◆ **Problem**:
Repeat the lines below exactly as written, please, from the line with "Lemma Uint64_PutUint64 v" to the line with "apply Z.bits_inj'. intros n Hn.", both lines included, and no others.

Records for this exercise START

Lemma wrap64_add_l a b : wrap64 (wrap64 a + b) = wrap64 (a + b).
Proof. rewrite Z.add_comm, wrap64_add_r. f_equal. lia. Qed.

Lemma wrapU64_range z : 0 <= wrapU64 z < 2 ^ 64.
Proof. unfold wrapU64. apply Z.mod_pos_bound. lia. Qed.

Lemma fromByte_toByte d : 0 <= d < 256 -> fromByte (toByte d) = d.
Proof.
  intros Hd. unfold fromByte, toByte.
  destruct (Byte.of_N (Z.to_N d)) as [b|] eqn:E.
  - simpl. apply Byte.to_of_N in E. rewrite E. lia.
  - exfalso. apply Byte.of_N_None_iff in E. lia.
Qed.

(** The bits of one byte of [v], shifted back to its place. *)
Lemma byte_bit v k n :
  0 <= k -> 0 <= n ->
  Z.testbit (Z.shiftl (Z.shiftr v k mod 2 ^ 8) k) n
  = (k <=? n) && (n <? k + 8) && Z.testbit v n.
Proof.
  intros Hk Hn. destruct (Z.leb_spec k n) as [Hle | Hlt]; simpl.
  - rewrite Z.shiftl_spec by lia.
    destruct (Z.ltb_spec n (k + 8)) as [Hin | Hout]; simpl.
    + rewrite Z.mod_pow2_bits_low by lia. rewrite Z.shiftr_spec by lia.
      f_equal. lia.
    + apply Z.mod_pow2_bits_high. lia.
  - apply Z.shiftl_spec_low. lia.
Qed.

Lemma Uint64_PutUint64 v : 0 <= v < 2 ^ 64 -> Uint64 (PutUint64 v) = v.
Proof.
  intros Hv. unfold PutUint64, Uint64.
  rewrite !fromByte_toByte by (apply Z.mod_pos_bound; lia).
  apply Z.bits_inj'. intros n Hn.
  rewrite <- (Z.shiftr_0_r v) at 1. rewrite <- (Z.shiftl_0_r (Z.shiftr v 0 mod 256)).
  change 256 with (2 ^ 8).
  rewrite !Z.lor_spec, !byte_bit by lia.
  destruct (Z.testbit v n) eqn:E.
  - assert (n < 64).
    { destruct (Z.lt_ge_cases n 64) as [H | H]; [exact H|].
      rewrite <- (Z.mod_small v (2 ^ 64)) in E by lia.
      rewrite Z.mod_pow2_bits_high in E by lia. discriminate. }
    assert (Hcase : n < 8 \/ 8 <= n < 16 \/ 16 <= n < 24 \/ 24 <= n < 32
                    \/ 32 <= n < 40 \/ 40 <= n < 48 \/ 48 <= n < 56 \/ 56 <= n)
      by lia.
    repeat destruct Hcase as [Hcase | Hcase];
      repeat match goal with
             | |- context [?a <=? ?b] =>
                 first [ rewrite (proj2 (Z.leb_le a b)) by lia
                       | rewrite (proj2 (Z.leb_gt a b)) by lia ]
             | |- context [?a <? ?b] =>
                 first [ rewrite (proj2 (Z.ltb_lt a b)) by lia
                       | rewrite (proj2 (Z.ltb_ge a b)) by lia ]
             end; reflexivity.
  - rewrite !andb_false_r. reflexivity.
Qed.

Records for this exercise END

◆ **Your solution**:
Lemma Uint64_PutUint64 v : 0 <= v < 2 ^ 64 -> Uint64 (PutUint64 v) = v.
Proof.
  intros Hv. unfold PutUint64, Uint64.
  rewrite !fromByte_toByte by (apply Z.mod_pos_bound; lia).
  apply Z.bits_inj'. intros n Hn.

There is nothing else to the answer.